Exar Lab

Game Dev for the World's Smallest Console

my introduction to the thumby

A few weeks ago, my friends and I were at a concert waiting for the main act to go on when a buddy whipped out a Thumby on his keychain. I’ve never seen anything like it before and honestly thought it was just a cute little keychain accessory. I was absolutely floored when it actually turned on and started playing pong.

After the concert I immediately bought a Thumby for everyone in my family with decent eyesight.

the thumby overview

The Thumby is actually just a RaspberryPi Pico under the hood with an OLED screen, rechargeable battery, and buttons. It’s made by TinyCircuits and at the time of writing is available here or on Amazon for about $30. The Thumby has a whopping 2MB of storage for games and supports multiplayer through a link cable.

open source goodness

My favorite thing about the Thumby is the fact that it’s open source! If this thing only came with the 5 games it was preloaded with, it’d become e-waste pretty quickly. Thankfully there’s a decently large community and a repository of Thumby games/projects with 50 contributors. Some people have made some incredible things and you can join on the fun too. I think that making a game for the Thumby is the perfect way to start contributing to open source.

my game

The game I made for the Thumby is called Astro Jumper. It’s inspired by the classic mobile games Papi Jump, and the more widely known Doodle Jump.

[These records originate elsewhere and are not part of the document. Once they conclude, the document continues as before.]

(* ===== verification/Auth.v ===== *)
(** * The host's RSA key (adb-device/src/auth.rs)

    The text of the public key sent to the device (base64 of an SSH key blob)
    and where the private key comes from: the program's own file, an imported
    [~/.android/adbkey], or a new key. The RSA, PEM and OpenSSH codecs are the
    class [Rsa], the files the class [Disk]. *)

From stdpp Require Import base list gmap strings.
From S2P Require Import Prelude RustStd Text Packet.

(** ** Base64 *)

Definition TABLE : bytes := bs "ABCDEFGHIJKLMNOPQRSTUVWXYZabcdefghijklmnopqrstuvwxyz0123456789+/".

(** [TABLE[(n >> k) as usize & 63]] *)
Definition symbol (n k : Z) : Z := default 0 (zget TABLE (Z.land (Z.shiftr n k) 63)).

(** The loop's body. *)
Definition base64_chunk (chunk : bytes) : bytes :=
  let b0 := default 0 (zget chunk 0) in
  let b1 := default 0 (zget chunk 1) in
  let b2 := default 0 (zget chunk 2) in
  let n := Z.lor (Z.lor (Z.shiftl b0 16) (Z.shiftl b1 8)) b2 in
  [symbol n 18; symbol n 12;
   if zlen chunk >? 1 then symbol n 6 else 61;
   if zlen chunk >? 2 then symbol n 0 else 61].

(** [data.chunks(3)] *)
Fixpoint chunks3 (data : bytes) : list bytes :=
  match data with
  | [] => []
  | a :: b :: c :: rest => [a; b; c] :: chunks3 rest
  | _ => [data]
  end.

Definition base64_encode (data : bytes) : bytes := concat (base64_chunk <$> chunks3 data).

(** ** The SSH key blob *)

Definition ssh_string (s : bytes) : bytes := be_bytes 4 (as_u32 (zlen s)) ++ s.

(** [while v.len() > 1 && v[0] == 0 { v = &v[1..] }] *)
Fixpoint strip_zeros (v : bytes) : bytes :=
  match v with
  | b :: ((_ :: _) as v') => if b =? 0 then strip_zeros v' else v
  | _ => v
  end.

Definition ssh_mpint (b : bytes) : bytes :=
  let v := strip_zeros b in
  match v with
  | x :: _ =>
      if negb (Z.land x 0x80 =? 0) then be_bytes 4 (as_u32 (zlen v + 1)) ++ [0] ++ v
      else ssh_string v
  | [] => ssh_string v
  end.

Definition ssh_blob (e n : bytes) : bytes := ssh_string (bs "ssh-rsa") ++ ssh_mpint e ++ ssh_mpint n.

(** The host's environment: variables, and what reading the two host name
    files gives. *)
Record environ : Type := mkEnv {
  env_user : option bytes;
  env_logname : option bytes;
  env_hostname : option bytes;
  proc_hostname : option bytes;
  etc_hostname : option bytes;
  env_xdg : option bytes;
  data_dir : option bytes;
  home_dir : option bytes;
}.

Definition or_else {A} (o : option A) (k : option A) : option A :=
  match o with Some a => Some a | None => k end.

Definition current_hostname (v : environ) : bytes :=
  default (bs "localhost")
    (or_else (env_hostname v)
       (h ← or_else (proc_hostname v) (etc_hostname v);
        let h := trim h in if bool_decide (h = []) then None else Some h)).

Definition user_name (v : environ) : bytes :=
  default (bs "unknown") (or_else (env_user v) (env_logname v)).

(** The payload of AUTH RSAPUBLICKEY. *)
Definition public_text (v : environ) (e n : bytes) : bytes :=
  base64_encode (ssh_blob e n) ++ bs " " ++ user_name v ++ bs "@" ++ current_hostname v ++ [0].

(** ** Reference readers: RFC 4648 and RFC 4251 *)

Fixpoint index_of (b : Z) (l : bytes) : option Z :=
  match l with
  | [] => None
  | x :: l => if x =? b then Some 0 else Z.succ <$> index_of b l
  end.
Definition sextet (b : Z) : option Z := index_of b TABLE.

Fixpoint base64_decode (l : bytes) : option bytes :=
  match l with
  | [] => Some []
  | a :: b :: c :: d :: rest =>
      i ← sextet a; j ← sextet b;
      if (d =? 61) && bool_decide (rest = []) then
        if c =? 61 then Some [(i * 64 + j) / 16]
        else k ← sextet c; let v := (i * 64 + j) * 64 + k in Some [v / 1024; v / 4 mod 256]
      else
        k ← sextet c; m ← sextet d;
        let v := ((i * 64 + j) * 64 + k) * 64 + m in
        l ← base64_decode rest;
        Some ([v / 65536; v / 256 mod 256; v mod 256] ++ l)
  | _ => None
  end.

Definition read_string (l : bytes) : option (bytes * bytes) :=
  let n := be_val (ztake 4 l) in
  if (4 <=? zlen l) && (n <=? zlen l - 4) then Some (slice l 4 n, zdrop (4 + n) l) else None.

(** A positive number: no sign bit and no superfluous zero byte. *)
Definition read_mpint (l : bytes) : option (Z * bytes) :=
  '(s, l) ← read_string l;
  match s with
  | x :: y :: _ => if (x <? 128) && ((0 <? x) || (128 <=? y)) then Some (be_val s, l) else None
  | [x] => if (0 <? x) && (x <? 128) then Some (be_val s, l) else None
  | [] => None
  end.

Definition read_public (l : bytes) : option (Z * Z) :=
  '(alg, l) ← read_string l;
  if bool_decide (alg = bs "ssh-rsa") then
    '(e, l) ← read_mpint l;
    '(n, l) ← read_mpint l;
    if bool_decide (l = []) then Some (e, n) else None
  else None.

Example base64_1 : base64_encode (bs "any carnal pleas") = bs "YW55IGNhcm5hbCBwbGVhcw=="
  /\ base64_decode (bs "YW55IGNhcm5hbCBwbGVhcw==") = Some (bs "any carnal pleas")
  /\ ssh_mpint [0; 0; 0x80] = [0; 0; 0; 2; 0; 0x80].
Proof. by vm_compute. Qed.

(** ** The public key text is read back *)

Lemma zget_table i : 0 <= i < 64 -> exists b, zget TABLE i = Some b /\ sextet b = Some i /\ b <> 61 /\ b <> 32.
Proof.
  intros Hi.
  assert (H : forallb (fun j => match zget TABLE j with
      | Some b => bool_decide (sextet b = Some j) && negb (b =? 61) && negb (b =? 32)
      | None => false end) (Z.of_nat <$> seq 0 64) = true) by by vm_compute.
  rewrite forallb_forall in H. specialize (H i).
  assert (Hin : In i (Z.of_nat <$> seq 0 64))
    by (apply list_elem_of_In, list_elem_of_fmap; exists (Z.to_nat i); rewrite elem_of_seq; lia).
  specialize (H Hin). destruct (zget TABLE i) as [b|]; [|done]. bool_to_prop. eauto.
Qed.

Lemma symbol_spec n k : 0 <= k ->
  sextet (symbol n k) = Some (n / 2 ^ k mod 64) /\ symbol n k <> 61 /\ symbol n k <> 32.
Proof.
  intros Hk. unfold symbol. change 63 with (Z.ones 6). rewrite Z.land_ones, Z.shiftr_div_pow2 by lia.
  change (2 ^ 6) with 64.
  destruct (zget_table (n / 2 ^ k mod 64)) as (b & -> & H); [apply Z.mod_pos_bound; lia|exact H].
Qed.

Lemma pack3 a b c : u8_ok b -> u8_ok c ->
  Z.lor (Z.lor (Z.shiftl a 16) (Z.shiftl b 8)) c = (a * 256 + b) * 256 + c.
Proof.
  unfold u8_ok. intros Hb Hc.
  replace (Z.lor (Z.shiftl a 16) (Z.shiftl b 8)) with (Z.shiftl (Z.lor (Z.shiftl a 8) b) 8)
    by by rewrite Z.shiftl_lor, Z.shiftl_shiftl by lia.
  by rewrite !lor_shiftl by lia.
Qed.

Lemma zget_u8 l i : Forall u8_ok l -> u8_ok (default 0 (zget l i)).
Proof.
  intros Hl. unfold zget. destruct (i <? 0); [done|].
  destruct (l !! Z.to_nat i) eqn:E; [by eapply Forall_lookup_1 in E|done].
Qed.

(** A group of four symbols is decoded to the chunk it encodes. *)
Lemma decode_chunk chunk rest :
  Forall u8_ok chunk -> 0 < zlen chunk -> zlen chunk = 3 \/ zlen chunk < 3 /\ rest = [] ->
  base64_decode (base64_chunk chunk ++ rest) = (chunk ++.) <$> base64_decode rest.
Proof.
  intros Hu Hl Hr. unfold base64_chunk. cbn [app base64_decode].
  rewrite pack3 by by apply zget_u8.
  match goal with |- context [symbol ?x 18] => set (n := x) end.
  destruct (symbol_spec n 18) as (E0 & N0 & _); [done|].
  destruct (symbol_spec n 12) as (E1 & N1 & _); [done|].
  destruct (symbol_spec n 6) as (E2 & N2 & _); [done|].
  destruct (symbol_spec n 0) as (E3 & N3 & _); [done|].
  rewrite E0, E1. cbn [mbind option_bind].
  destruct chunk as [|b0 [|b1 [|b2 [|? ?]]]]; [done| | | |exfalso; len_lia]; inv Hu; decompose_Forall_hyps; unfold u8_ok in *;
    simpl in n; change (2 ^ 18) with 262144; change (2 ^ 12) with 4096; change (2 ^ 6) with 64; change (2 ^ 0) with 1.
  - destruct Hr as [?|[_ ->]]; [done|]. simpl. do 2 f_equal. subst n. Z.to_euclidean_division_equations; lia.
  - destruct Hr as [?|[_ ->]]; [done|]. simpl. apply Z.eqb_neq in N2. rewrite N2, E2. simpl.
    subst n. do 2 f_equal; [|f_equal]; Z.to_euclidean_division_equations; lia.
  - apply Z.eqb_neq in N3. simpl. rewrite N3, E2, E3. simpl. destruct (base64_decode rest) as [l|]; [simpl|done].
    subst n. do 2 f_equal; [|f_equal; [|f_equal]]; Z.to_euclidean_division_equations; lia.
Qed.

Lemma base64_roundtrip data : Forall u8_ok data -> base64_decode (base64_encode data) = Some data.
Proof.
  unfold base64_encode. remember (length data) as n eqn:Hn. revert data Hn.
  induction (lt_wf n) as [n _ IH]. intros data -> Hu.
  destruct data as [|a [|b [|c rest]]]; [done| | |].
  - cbn [chunks3 fmap list_fmap concat]. by rewrite decode_chunk by (first [done|by right]).
  - cbn [chunks3 fmap list_fmap concat]. by rewrite decode_chunk by (first [done|by right]).
  - cbn [chunks3 fmap list_fmap concat].
    rewrite !Forall_cons in Hu. destruct Hu as (? & ? & ? & Hu).
    rewrite decode_chunk; [|by rewrite !Forall_cons, Forall_nil|done|by left].
    change (concat (list_fmap bytes bytes base64_chunk (chunks3 rest))) with (concat (base64_chunk <$> chunks3 rest)).
    rewrite (IH (length rest)) by (simpl; lia || done). done.
Qed.

Lemma base64_no_space data : Forall (fun b => b <> 32) (base64_encode data).
Proof.
  unfold base64_encode. apply Forall_concat, Forall_fmap, Forall_true. intros chunk.
  unfold compose, base64_chunk.
  repeat constructor; try (case_match; [|done]); by apply symbol_spec.
Qed.

Lemma read_ssh_string s l : zlen s < 2 ^ 32 -> read_string (ssh_string s ++ l) = Some (s, l).
Proof.
  intros Hs. unfold read_string, ssh_string. rewrite <- app_assoc.
  rewrite (ztake_app (be_bytes 4 _)) by len_lia. rewrite be_val_be_bytes.
  change (2 ^ (8 * Z.of_nat 4)) with (2 ^ 32). pose proof (zlen_nonneg s). rewrite as_u32_id, Z.mod_small by done.
  replace (_ && _) with true by (symmetry; apply andb_true_iff; rewrite !Z.leb_le; len_lia).
  rewrite slice_skip by len_lia. rewrite zlen_be_bytes. rewrite (slice_here s l) by done.
  rewrite zdrop_app by len_lia. rewrite zdrop_app_exact by len_lia. done.
Qed.

Lemma le_val_app l k : le_val (l ++ k) = le_val l + 2 ^ (8 * zlen l) * le_val k.
Proof.
  induction l as [|b l IH]; [change (le_val k = 0 + 1 * le_val k); lia|].
  change (b + 256 * le_val (l ++ k) = b + 256 * le_val l + 2 ^ (8 * zlen (b :: l)) * le_val k).
  rewrite IH, zlen_cons.
  replace (2 ^ (8 * (1 + zlen l))) with (256 * 2 ^ (8 * zlen l)); [lia|].
  rewrite <- (Z.pow_add_r 2 8) by (unfold zlen; lia). f_equal. lia.
Qed.
Lemma be_val_cons x l : be_val (x :: l) = x * 2 ^ (8 * zlen l) + be_val l.
Proof. unfold be_val. rewrite reverse_cons, le_val_app, zlen_reverse. change (le_val [x]) with (x + 256 * 0). lia. Qed.

Lemma strip_zeros_spec v :
  be_val (strip_zeros v) = be_val v /\ zlen (strip_zeros v) <= zlen v
  /\ (0 < be_val v -> exists x l, strip_zeros v = x :: l /\ x <> 0).
Proof.
  induction v as [|b v IH]; [done|]. destruct v as [|c v].
  - split_and!; [done|done|]. intros H. exists b, []. split; [done|]. by intros ->.
  - cbn [strip_zeros] in *. destruct (b =? 0) eqn:E; bool_to_prop.
    + subst b. rewrite (be_val_cons 0). destruct IH as (E & L & P). split_and!; [lia|len_lia|exact P].
    + split_and!; [done|done|]. eauto.
Qed.

Lemma strip_zeros_u8 v : Forall u8_ok v -> Forall u8_ok (strip_zeros v).
Proof.
  induction 1 as [|b v Hb Hv IH]; [constructor|]. destruct v as [|c v]; [by constructor|].
  cbn [strip_zeros] in *. case_bool; [done|by constructor].
Qed.

Lemma land_128 x : u8_ok x -> (Z.land x 0x80 =? 0) = (x <? 128).
Proof.
  intros Hx. change 0x80 with (2 ^ 7). rewrite land_bit, Z.testbit_odd, Z.shiftr_div_pow2 by lia.
  unfold u8_ok in Hx. change (2 ^ 7) with 128. destruct (Z.ltb_spec x 128).
  - by rewrite Z.div_small by lia.
  - replace (x / 128) with 1; [done|]. Z.to_euclidean_division_equations; lia.
Qed.

Lemma read_ssh_mpint b l : Forall u8_ok b -> 0 < be_val b -> zlen b < 2 ^ 32 - 1 ->
  read_mpint (ssh_mpint b ++ l) = Some (be_val b, l).
Proof.
  intros Hu Hv Hl. destruct (strip_zeros_spec b) as (Ev & Len & Hp).
  destruct (Hp Hv) as (x & v & E & Hx). unfold ssh_mpint.
  pose proof (strip_zeros_u8 b Hu) as Hu'. rewrite E in *. inv Hu'.
  rewrite land_128 by done. destruct (Z.ltb_spec x 128); simpl negb; cbv iota.
  - unfold read_mpint. rewrite read_ssh_string by lia. cbn [mbind option_bind].
    unfold u8_ok in *. destruct v as [|y v].
    + replace (_ && _) with true by (symmetry; apply andb_true_iff; rewrite !Z.ltb_lt; lia). by rewrite Ev.
    + replace ((x <? 128) && _) with true; [by rewrite Ev|]. symmetry.
      apply andb_true_iff. rewrite orb_true_iff, !Z.ltb_lt. lia.
  - change (be_bytes 4 (as_u32 (zlen (x :: v) + 1)) ++ [0] ++ x :: v)
      with (be_bytes 4 (as_u32 (zlen (x :: v) + 1)) ++ (0 :: x :: v)).
    replace (zlen (x :: v) + 1) with (zlen (0 :: x :: v)) by (rewrite (zlen_cons 0); lia).
    change (be_bytes 4 (as_u32 (zlen (0 :: x :: v))) ++ 0 :: x :: v)
      with (ssh_string (0 :: x :: v)). unfold read_mpint.
    rewrite read_ssh_string by (rewrite zlen_cons; lia). cbn [mbind option_bind].
    replace (_ && _) with true by (symmetry; apply andb_true_iff; rewrite orb_true_iff, !Z.ltb_lt, Z.leb_le; lia).
    by rewrite be_val_cons, Ev.
Qed.

Lemma ssh_blob_u8 e n : Forall u8_ok e -> Forall u8_ok n -> Forall u8_ok (ssh_blob e n).
Proof.
  assert (Hs : forall l, Forall u8_ok l -> Forall u8_ok (ssh_string l)).
  { intros l Hl. apply Forall_app. split; [apply Forall_reverse, le_bytes_u8|done]. }
  assert (Hm : forall l, Forall u8_ok l -> Forall u8_ok (ssh_mpint l)).
  { intros l Hl%strip_zeros_u8. unfold ssh_mpint. destruct (strip_zeros l) as [|x v]; [by apply Hs|].
    case_bool; [|by apply Hs]. rewrite !Forall_app. split_and!; [apply Forall_reverse, le_bytes_u8|by repeat constructor|done]. }
  intros He Hn. unfold ssh_blob. rewrite !Forall_app. split_and!; [|by apply Hm..].
  apply Hs. repeat constructor; done.
Qed.

(** The public key the device stores is the host's. The text sent in
    AUTH RSAPUBLICKEY is base64 without blanks, a blank, user\@host and a final
    NUL; its base64 part decodes, by RFC 4648, to a blob that RFC 4251
    readers accept as an "ssh-rsa" key with exactly the exponent and the
    modulus, as minimal positive numbers and with nothing after them. *)
Theorem public_key_readable (v : environ) (e n : bytes) :
  Forall u8_ok e -> Forall u8_ok n -> 0 < be_val e -> 0 < be_val n ->
  zlen e < 2 ^ 32 - 1 -> zlen n < 2 ^ 32 - 1 ->
  exists b64 blob, public_text v e n = b64 ++ bs " " ++ user_name v ++ bs "@" ++ current_hostname v ++ [0]
  /\ Forall (fun b => b <> 32) b64
  /\ base64_decode b64 = Some blob
  /\ read_public blob = Some (be_val e, be_val n).
Proof.
  intros He Hn Pe Pn Le Ln. exists (base64_encode (ssh_blob e n)), (ssh_blob e n).
  split_and!; [done|apply base64_no_space| |].
  - apply base64_roundtrip, ssh_blob_u8; done.
  - unfold read_public, ssh_blob. rewrite read_ssh_string by done. cbn [mbind option_bind].
    rewrite bool_decide_eq_true_2 by done. rewrite read_ssh_mpint by done. cbn [mbind option_bind].
    rewrite <- (app_nil_r (ssh_mpint n)). by rewrite read_ssh_mpint.
Qed.

Definition my_host : environ :=
  mkEnv (Some (bs "ann")) None None None (Some (bs "box" ++ [10])) None None (Some (bs "/home/ann")).

Lemma public_key_readable_witness :
  exists b64 blob, public_text my_host [1; 0; 1] [0; 0xC0; 7] = b64 ++ bs " ann@box" ++ [0]
  /\ base64_decode b64 = Some blob /\ read_public blob = Some (65537, 0xC007).
Proof.
  destruct (public_key_readable my_host [1; 0; 1] [0; 0xC0; 7]) as (b64 & blob & E & _ & D & R);
    [repeat constructor; done|repeat constructor; done|done|done|done|done|].
  exists b64, blob. exact (conj E (conj D R)).
Defined.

My brother in-law is meta-ironically obsessed with Among Us, so I made the character a crewmate. You can watch a short demo of the game here

dev experience

If you’ve ever made a 2D game with sprites before, you’ll feel pretty comfortable making a game for the Thumby. TinyCircuits has made an incredible Web IDE for the Thumby complete with an emulator.

There is no real game engine for the Thumby, but there is are apis for graphics, audio, and other things. There is a MicroPython and a C/C++ Arduino library that you can use.

Because of a lack of a full-fat game engine things like collision detection and animations take a fair bit of work and sometimes some hacky tricks, but I think it makes the game development process that much more fun.

gaming minimalism

I never would have thought that I would get so much enjoyment out of such a simple little thing. I almost always find myself reaching for my keys instead of my phone when I have some time to kill. Playing games on my Thumby has always been better than opening my phone to doom scroll and leaves me in a better mood.